La bourgeoisie censitaire témoigna à la Conférence la plus grande hostilité car elle y voyait, une tentative faite pour l'évincer, elle, bourgeoisie, des positions dont l'avait rapprochée la Conférence de Moscou. Le prolétariat révolutionnaire, et les masses des paysans et soldats marchant avec lui, condamnèrent de prime abord la méthode de falsification qui avait présidé à la convocation de la Conférence démocratique.

L'objet immédiat des modérés était de constituer un ministère " responsable ". Mais là encore ils échouèrent.
 Kérensky ne voulut pas entendre parler de responsabilité, et il ne l'admettait pas, car elle n'était pas admise par la bourgeoisie, qui était son point d'appui. Mais l'irresponsabilité par rapport aux organes de la soi-disant démocratie équivalait en fait à la responsabilité devant les Cadets et devant les diplomates de l'Entente. Pour le moment, la bourgeoisie s'en contentait.

C'est sur la question de la coalition que se révéla toute l'inconsistance de la Conférence démocratique : le projet de coalition avec la bourgeoisie n'obtint que quelques voix de plus que la tendance contraire ; la majorité vota contre une coalition avec les Cadets. Mais, après la retraite des Cadets, il ne restait plus, dans la bourgeoisie, de " contre-agents " sérieux pour une coalition. Tseretelli l'expliqua longuement à la Conférence. C'eût été pis encore, si la Conférence ne l'avait pas compris.

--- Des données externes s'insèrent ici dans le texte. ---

(** * AQI engine and coordinate validator of [polclisat8.py]

    A shallow embedding of the numeric core of the India map / AQI tool:
    the breakpoint tables, [sub_index], [aqi_color], [is_within_india],
    the index computation of [get_air_quality] and the exception
    behaviour of the four data panels.

    Numbers.  The Python code computes on [int] and [float].  Here every
    number is an exact rational ([Q]): [/] is exact division, and the
    source's [ZeroDivisionError] on a zero divisor is written out.  Two
    rationals are compared with [==] ([Qeq]); the comparisons of the code
    ([<=], [<], [>]) are the boolean ones of [Q].  Python compares
    numbers exactly, so which band a concentration falls in is the same
    here and there; what the arithmetic of a band returns is rounded
    to binary64 there and exact here.  Not in the model: the
    [OverflowError] of an integer too large for a [float], and readings
    that are not numbers (a JSON null would raise [TypeError]).  Where a
    statement needs a number to fit a [float], [in_float_range] says so.

    Exceptions.  A Python call either returns or raises: [outcome A]. *)

From Stdlib Require Import QArith Lqa ZArith List String Bool.
From stdpp Require Import gmap strings.
Import ListNotations.

Local Open Scope string_scope.
Local Open Scope list_scope.
Local Open Scope Q_scope.

(* ================================================================= *)
(** ** Exceptions *)

Inductive exn : Type :=
| IndexError                      (* [breakpoints[0]] on an empty list *)
| ZeroDivisionError               (* [x / 0] *)
| KeyError (key : string)         (* [d[key]] on a missing key *)
| Foreign (is_Exception : bool) (text : string).
    (* raised by a collaborator (requests, openmeteo, folium, pandas);
       [is_Exception] tells whether its class derives from [Exception]
       (as opposed to [BaseException] only), [text] is [str(e)] *)

Inductive outcome (A : Type) : Type :=
| Return (a : A)
| Raise (e : exn).
Arguments Return {A} a.
Arguments Raise {A} e.

(** Sequencing: the first exception raised aborts what follows.  The
    notation [x ← m; k] is stdpp's, through the [MBind] instance. *)
#[export] Instance outcome_bind : MBind outcome :=
  fun A B (k : A -> outcome B) (m : outcome A) =>
    match m with
    | Return a => k a
    | Raise e => Raise e
    end.

(** Whether [except Exception] catches the exception: the built-in
    errors above derive from [Exception]. *)
Definition is_Exception (e : exn) : bool :=
  match e with
  | Foreign b _ => b
  | _ => true
  end.

(** [try: body  except Exception as e: handler(e)] *)
Definition try_except {A : Type} (body : outcome A) (handler : exn -> outcome A)
  : outcome A :=
  match body with
  | Return a => Return a
  | Raise e => if is_Exception e then handler e else Raise e
  end.

(** The call returned a number equal to [v]. *)
Definition returns (r : outcome Q) (v : Q) : Prop :=
  match r with
  | Return x => x == v
  | Raise _ => False
  end.

(* ================================================================= *)
(** ** Numbers *)

(** Python's [a < b] on numbers. *)
Definition Qlt_bool (a b : Q) : bool := negb (Qle_bool b a).

(** Python's chained comparison [lo <= x <= hi]. *)
Definition between (lo x hi : Q) : bool := Qle_bool lo x && Qle_bool x hi.

(** Python's true division. *)
Definition py_div (a b : Q) : outcome Q :=
  if Qeq_bool b 0 then Raise ZeroDivisionError else Return (a / b).

(** Python's [max(x, y1, ..., yn)]: the first of the largest arguments. *)
Definition py_max (x : Q) (ys : list Q) : Q :=
  fold_left (fun m y => if Qlt_bool m y then y else m) ys x.

(* ================================================================= *)
(** ** Tables *)

(** One row [(C_low, C_high, I_low, I_high)] of a breakpoint table. *)
Record breakpoint : Type := Breakpoint {
  C_low : Q;
  C_high : Q;
  I_low : Q;
  I_high : Q
}.

Definition bp (cl ch il ih : Q) : breakpoint := Breakpoint cl ch il ih.

Definition pm2_5_table : list breakpoint :=
  [ bp 0 30 0 50; bp 30 60 51 100; bp 60 90 101 200;
    bp 90 120 201 300; bp 120 250 301 400; bp 250 350 401 500 ].

Definition pm10_table : list breakpoint :=
  [ bp 0 50 0 50; bp 50 100 51 100; bp 100 250 101 200;
    bp 250 350 201 300; bp 350 430 301 400; bp 430 600 401 500 ].

Definition carbon_monoxide_table : list breakpoint :=
  [ bp 0 1 0 50; bp 1 2 51 100; bp 2 10 101 200;
    bp 10 17 201 300; bp 17 34 301 400; bp 34 50 401 500 ].

Definition nitrogen_dioxide_table : list breakpoint :=
  [ bp 0 40 0 50; bp 40 80 51 100; bp 80 180 101 200;
    bp 180 280 201 300; bp 280 400 301 400; bp 400 1000 401 500 ].

Definition sulphur_dioxide_table : list breakpoint :=
  [ bp 0 40 0 50; bp 40 80 51 100; bp 80 380 101 200;
    bp 380 800 201 300; bp 800 1600 301 400; bp 1600 2000 401 500 ].

Definition ozone_table : list breakpoint :=
  [ bp 0 50 0 50; bp 50 100 51 100; bp 100 168 101 200;
    bp 168 208 201 300; bp 208 748 301 400; bp 748 1000 401 500 ].

Definition AQI_BREAKPOINTS : gmap string (list breakpoint) :=
  <["pm2_5" := pm2_5_table]>
  (<["pm10" := pm10_table]>
  (<["carbon_monoxide" := carbon_monoxide_table]>
  (<["nitrogen_dioxide" := nitrogen_dioxide_table]>
  (<["sulphur_dioxide" := sulphur_dioxide_table]>
  (<["ozone" := ozone_table]> ∅))))).

(** One row [(low, high, label, color)] of [AQI_BANDS]. *)
Record aqi_band : Type := AqiBand {
  low : Q;
  high : Q;
  label : string;
  color : string
}.

Definition AQI_BANDS : list aqi_band :=
  [ AqiBand 0 50 "Good" "#009966";
    AqiBand 51 100 "Satisfactory" "#ffde33";
    AqiBand 101 200 "Moderate" "#ff9933";
    AqiBand 201 300 "Poor" "#cc0033";
    AqiBand 301 400 "Very Poor" "#660099";
    AqiBand 401 500 "Severe" "#7e0023" ].

(* ================================================================= *)
(** ** Helper functions *)

(** The band test [C_low <= C <= C_high] of [sub_index]. *)
Definition in_band (C : Q) (b : breakpoint) : bool :=
  between (C_low b) C (C_high b).

(** The value returned from inside the loop:
    [((I_high - I_low)/(C_high - C_low)) * (C - C_low) + I_low]. *)
Definition interpolate (C : Q) (b : breakpoint) : outcome Q :=
  slope ← py_div (I_high b - I_low b) (C_high b - C_low b);
  Return (slope * (C - C_low b) + I_low b).

(** The [for] loop of [sub_index]: [Some r] when the loop body returned
    (or raised) [r], [None] when the loop ran to its end. *)
Fixpoint sub_index_loop (C : Q) (breakpoints : list breakpoint)
  : option (outcome Q) :=
  match breakpoints with
  | [] => None
  | b :: rest =>
      if in_band C b then Some (interpolate C b)
      else sub_index_loop C rest
  end.

(** [l[0]] and [l[-1]]. *)
Definition item_first {A : Type} (l : list A) : outcome A :=
  match l with
  | [] => Raise IndexError
  | x :: _ => Return x
  end.

Definition item_last {A : Type} (l : list A) : outcome A :=
  match rev l with
  | [] => Raise IndexError
  | x :: _ => Return x
  end.

Definition sub_index (C : Q) (breakpoints : list breakpoint) : outcome Q :=
  match sub_index_loop C breakpoints with
  | Some r => r
  | None =>
      b0 ← item_first breakpoints;
      if Qlt_bool C (C_low b0) then
        b0' ← item_first breakpoints;
        Return (I_low b0')
      else
        bn ← item_last breakpoints;
        Return (I_high bn)
  end.

Definition sentinel : string * string := ("#000000", "Unknown").

(** The loop of [aqi_color] over a list of bands. *)
Fixpoint aqi_color_loop (aqi : Q) (bands : list aqi_band) : string * string :=
  match bands with
  | [] => sentinel
  | b :: rest =>
      if between (low b) aqi (high b) then (color b, label b)
      else aqi_color_loop aqi rest
  end.

Definition aqi_color (aqi : Q) : string * string :=
  aqi_color_loop aqi AQI_BANDS.

Definition is_within_india (lat lon : Q) : bool :=
  between 6.0 lat 36.0 && between 68.0 lon 98.0.

(* ================================================================= *)
(** ** The index computed by [get_air_quality] *)

(** [d[key]] on a dictionary. *)
Definition item {A : Type} (d : gmap string A) (key : string) : outcome A :=
  match d !! key with
  | Some v => Return v
  | None => Raise (KeyError key)
  end.

(** [c.get(key, 0)]. *)
Definition get0 (c : gmap string Q) (key : string) : Q :=
  default 0 (c !! key).

(** The six sub-indices, in the order in which the code computes them. *)
Record sub_indices : Type := SubIndices {
  idx_pm25 : Q; idx_pm10 : Q; idx_co : Q;
  idx_no2 : Q; idx_so2 : Q; idx_o3 : Q
}.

A l'insu de la Conférence, on ne se fit pas scrupule de négocier avec ces Cadets que la Conférence venait de rejeter ; et l'on décida que les Cadets ne figureraient plus comme Cadets, mais comme... " travailleurs sociaux ! " Pressée de droite et de gauche, la petite bourgeoisie démocrate " avala " tout, et démontra ainsi sa complète insignifiance politique.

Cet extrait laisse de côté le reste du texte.